Wow....you have had a journey that is for sure!!! It is so awesome to hear all the work you have done!!! I guess I am having a problem with detaching from the past...trust is hard for me; I guess it is the fear that if h left once he could do it again...I am trying to work on it...one step at a time.
This was a really big problem for me up until about a month or two ago. I relived and remembered last summer every day of my life while H had pretty much moved past it. He was always so bewildered when I'd bring it up in MC. I finally got to the point where I was sick and tired of holding on to those fears and painful thoughts. H *is* different....and the truth is, holding on to those fears was just a way of trying to protect myself from getting hurt. And that's not possible!
The truth is, Liz, our H's could flip out again and leave. They could take up with some skanky ho and leave us at any time. It's completely out of our control. There are never any guarantees for anything, BUT, I DO know that by not letting go of the past, I am creating an environment where my fears more likely WILL come true. Holding on is like admitting that you NEED the other person, and that's not true. I CHOOSE H, but I don't NEED him to be happy.
I was in a journaling class all summer that focused on taking control of our lives and using journaling as a way to take on tough issues. I used a lot from there to help me out. One of my favorites is a T-chart (two-column chart) with one side labeled "In My Control" and the other side "Out of My Control". You list aspects of a particular situation on the T-chart, then you fold or tear the paper so that the out of my control portion can't be seen anymore. You then focus on what you can control...which is YOU and how YOU choose to act or feel.
Another strategy that helped me a lot was rewriting the story of last summer. Up until a few weeks ago, the story of last summer was all about pain and hurt and fear and disappointment. All of those amazing things that happened in my life were underplayed. SO, I rewrote the story focusing on all the gifts I was given as a result of last summer. I'm stronger, smarter, more patient, mostly fearless, new friendships, independence, etc. Simply shifting the way we look at things sometimes can be POWERFUL.

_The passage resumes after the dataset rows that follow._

Lemma tablet_run_cases (K : kernels) (input_path output_path : string)
    (tw th : Z) (w : world) :
  (exists e,
     ConvertScreenshots.create_tablet_screenshot K input_path output_path tw th w =
       (Raise e, w)) \/
  (exists out,
     ConvertScreenshots.create_tablet_screenshot K input_path output_path tw th w =
       (Ok tt,
        {| files := <[output_path := ImageFile out]> (files w);
           dirs := add_entry output_path w;
           stdout := stdout w |}) /\
     canvas_from K ConvertScreenshots.scaled_size ConvertScreenshots.position
       w input_path tw th = Ok out /\
     size out = (tw, th) /\ mode out = "RGB"%string).
Proof.
  rewrite create_tablet_screenshot_from.
  destruct (canvas_from _ _ _ _ _ _ _) as [out|e] eqn:Hc; [|left; eauto].
  destruct (canvas_from_shape _ _ _ _ _ _ _ _ Hc) as (Hs & Hm & _).
  destruct (save_cases out output_path w) as [(e & H) | H]; rewrite H.
  - left. eauto.
  - right. exists out. auto.
Qed.

(** The canvas of a source whose scaled size is known and fits. *)
Lemma canvas_of_letterbox (K : kernels)
    (scaled_size : Z -> Z -> Z -> Z -> result (spec_float * Z * Z))
    (position : Z -> Z -> Z -> Z -> Z * Z)
    (img : image) (tw th : Z) (scale : spec_float) (nw nh : Z) :
  scaled_size (fst (size img)) (snd (size img)) tw th = Ok (scale, nw, nh) ->
  position tw th nw nh = ((tw - nw) / 2, (th - nh) / 2) ->
  0 <= tw -> 0 <= th -> 1 <= nw -> 1 <= nh ->
  exists out resized,
    canvas_of K scaled_size position img tw th = Ok out /\
    resize K (as_rgb K img) (nw, nh) = Ok resized /\
    size resized = (nw, nh) /\
    forall i j,
      getpixel out i j =
      if in_box ((tw - nw) / 2) ((th - nh) / 2) nw nh i j
      then getpixel resized (i - (tw - nw) / 2) (j - (th - nh) / 2)
      else background.
Proof.
  intros Hs Hpos Htw Hth H1 H2.
  destruct (resize_ok K (as_rgb K img) nw nh H1 H2) as (r & Hr & Hsz & _).
  rewrite (canvas_of_resized K scaled_size position img tw th scale nw nh Hs Htw Hth).
  rewrite Hr, Hpos. eexists _, r. split; [reflexivity|]. split; [reflexivity|].
  split; [exact Hsz|].
  intros i j. apply getpixel_paste. exact Hsz.
Qed.

(** A source that has the size of the canvas is pasted as it is. *)
Lemma feature_canvas_same_size (K : kernels) (img : image) (tw th : Z) :
  size img = (tw, th) -> dim_ok tw -> dim_ok th ->
  exists out,
    canvas_of K ConvertFeatureGraphic.scaled_size ConvertFeatureGraphic.position
      img tw th = Ok out /\
    size out = (tw, th) /\ mode out = "RGB"%string /\
    forall x y, 0 <= x < tw -> 0 <= y < th ->
      getpixel out x y = getpixel (as_rgb K img) x y.
Proof.
  intros Hsz Htw Hth.
  pose proof (feature_scaled_size_same tw th Htw Hth) as Hs.
  destruct (canvas_of_letterbox K ConvertFeatureGraphic.scaled_size
              ConvertFeatureGraphic.position img tw th one tw th)
    as (out & r & Hc & Hr & _ & Hpix);
    try (unfold dim_ok in *; lia).
  { rewrite Hsz. exact Hs. }
  { reflexivity. }
  exists out. split; [exact Hc|].
  destruct (canvas_of_shape _ _ _ _ _ _ _ Hc) as [Hso Hmo].
  split; [exact Hso|]. split; [exact Hmo|].
  intros x y Hx Hy. rewrite Hpix.
  unfold resize in Hr. rewrite size_as_rgb, Hsz in Hr. cbn [fst snd] in Hr.
  rewrite !Z.eqb_refl in Hr. cbn [andb] in Hr. injection Hr as <-.
  rewrite !Z.sub_diag. change (0 / 2) with 0. unfold in_box.
  replace ((0 <=? x) && (x <? 0 + tw) && (0 <=? y) && (y <? 0 + th)) with true.
  - rewrite !Z.sub_0_r. reflexivity.
  - symmetry. rewrite !andb_true_iff.
    repeat split; try (apply Z.leb_le; lia); apply Z.ltb_lt; lia.
Qed.

(** The proportions of the scaled size, for any fill fractions of at most
    one. *)
Lemma scaled_by_proportions (pw qw ph qh w h tw th : Z) (a b : spec_float) :
  0 < pw <= 9 -> 0 < qw <= 10 -> 0 < ph <= 9 -> 0 < qh <= 10 ->
  pw <= qw -> ph <= qh ->
  0 < w < 2 ^ 25 -> 0 < h < 2 ^ 25 -> 0 < tw < 2 ^ 25 -> 0 < th < 2 ^ 25 ->
  axis_facts pw qw tw w a -> axis_facts ph qh th h b ->
  exists nw nh,
    scaled_by (min a b) w h = Ok (min a b, nw, nh) /\
    nw * h <= (nh + 1) * w /\ nh * w <= (nw + 1) * h.
Proof.
  intros Hpw Hqw Hph Hqh Hfw Hfh Hw Hh Htw Hth Ha Hb.
  assert (D : forall n, 0 < n < 2 ^ 25 -> dim_ok n).
  { intros n Hn. unfold dim_ok. change (2 ^ 31) with (2 ^ 25 * 64). lia. }
  destruct (scaled_by_bounds pw qw ph qh w h tw th a b)
    as (nw & nh & Hs & Bw & Bh & _); auto.
  exists nw, nh. split; [exact Hs|].
  destruct Ha as (ea & Xa & Hna & Hea & _), Hb as (eb & Xb & Hnb & Heb & _).
  destruct (min_spec a b ea eb Hna Hnb ltac:(lia) ltac:(lia)) as [Hsel _].
  assert (Hsc : exists e, normal (min a b) e /\ -200 <= e <= 200).
  { destruct Hsel as [-> | ->]; eauto. }
  destruct Hsc as (e & Hn & He).
  destruct (scaled_by_ratio (min a b) e w h nw nh Hn He (D w Hw) (D h Hh) Hs)
    as [R1 R2].
  assert (Nw : nw <= tw) by nia.
  assert (Nh : nh <= th) by nia.
  change (2 ^ 51) with (2 ^ 25 * 2 ^ 25 * 2) in R1, R2.
  split; [apply R1 | apply R2]; nia.
Qed.

End CanvasFacts.

(** * Facts about the paths of the [__main__] blocks *)

Module PathFacts.
Import StringFacts DirFacts.

Lemma rfind_slash_none (b : string) : has_slash b = false -> rfind_slash b = None.
Proof.
  induction b as [|c b IH]; [reflexivity|]. cbn [has_slash rfind_slash].
  intros H. apply orb_false_iff in H as [Hc Hb]. rewrite (IH Hb), Hc. reflexivity.
Qed.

I've written love letters to myself, keep a gratitude journal (which is POWERFUL stuff--it helps you focus on what you're grateful for every day instead of all the negative stuff), etc. It's the best class, great tools I can use that fit perfectly into DBing. The class is on vacation right now, but we're going to start back up at the end of the month. I LOVE it.

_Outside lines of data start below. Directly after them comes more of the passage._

Definition modify (f : Hooks -> Hooks) : M unit :=
  fun w => (Ok tt, {| hooks := f (hooks w); recordingRef := recordingRef w;
                      trace := trace w |}).

Definition set_recordingRef (v : option Recording) : M unit :=
  fun w => (Ok tt, {| hooks := hooks w; recordingRef := v; trace := trace w |}).

Definition get_recordingRef : M (option Recording) :=
  fun w => (Ok (recordingRef w), w).

(** *** The setters of [useState] *)

Definition with_context (c : ScenarioId) (h : Hooks) : Hooks :=
  {| context := c; userAiPairDescription := userAiPairDescription h;
     liveFeedback := liveFeedback h; messages := messages h;
     displayRoles := displayRoles h; isRecording := isRecording h;
     isLoading := isLoading h; refreshing := refreshing h |}.

Definition with_userAiPairDescription (d : list string) (h : Hooks) : Hooks :=
  {| context := context h; userAiPairDescription := d;
     liveFeedback := liveFeedback h; messages := messages h;
     displayRoles := displayRoles h; isRecording := isRecording h;
     isLoading := isLoading h; refreshing := refreshing h |}.

Definition with_liveFeedback (b : bool) (h : Hooks) : Hooks :=
  {| context := context h; userAiPairDescription := userAiPairDescription h;
     liveFeedback := b; messages := messages h;
     displayRoles := displayRoles h; isRecording := isRecording h;
     isLoading := isLoading h; refreshing := refreshing h |}.

Definition with_messages (l : list Message) (h : Hooks) : Hooks :=
  {| context := context h; userAiPairDescription := userAiPairDescription h;
     liveFeedback := liveFeedback h; messages := l;
     displayRoles := displayRoles h; isRecording := isRecording h;
     isLoading := isLoading h; refreshing := refreshing h |}.

Definition with_displayRoles (b : bool) (h : Hooks) : Hooks :=
  {| context := context h; userAiPairDescription := userAiPairDescription h;
     liveFeedback := liveFeedback h; messages := messages h;
     displayRoles := b; isRecording := isRecording h;
     isLoading := isLoading h; refreshing := refreshing h |}.

Definition with_isRecording (b : bool) (h : Hooks) : Hooks :=
  {| context := context h; userAiPairDescription := userAiPairDescription h;
     liveFeedback := liveFeedback h; messages := messages h;
     displayRoles := displayRoles h; isRecording := b;
     isLoading := isLoading h; refreshing := refreshing h |}.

So...that's a long-winded answer to your question. Essentially, the way to do it is to work on changing your mind, on letting go, on detaching again. THAT'S the danger of piecing, becoming dependent on someone else for your happiness.
How exciting that you and H are going back to school! What are you guys going to study? How is your D doing? Has she held onto any anger about her dad?
SD
Me: 40 H: 43 H had EA from 2/06-9/06 Bomb 5/06 Piecing since 9/2006 3/2008: Boundary setting 7/2009: Boundary crossing~dropped my own bomb. 8/2010: Marriage finally on track!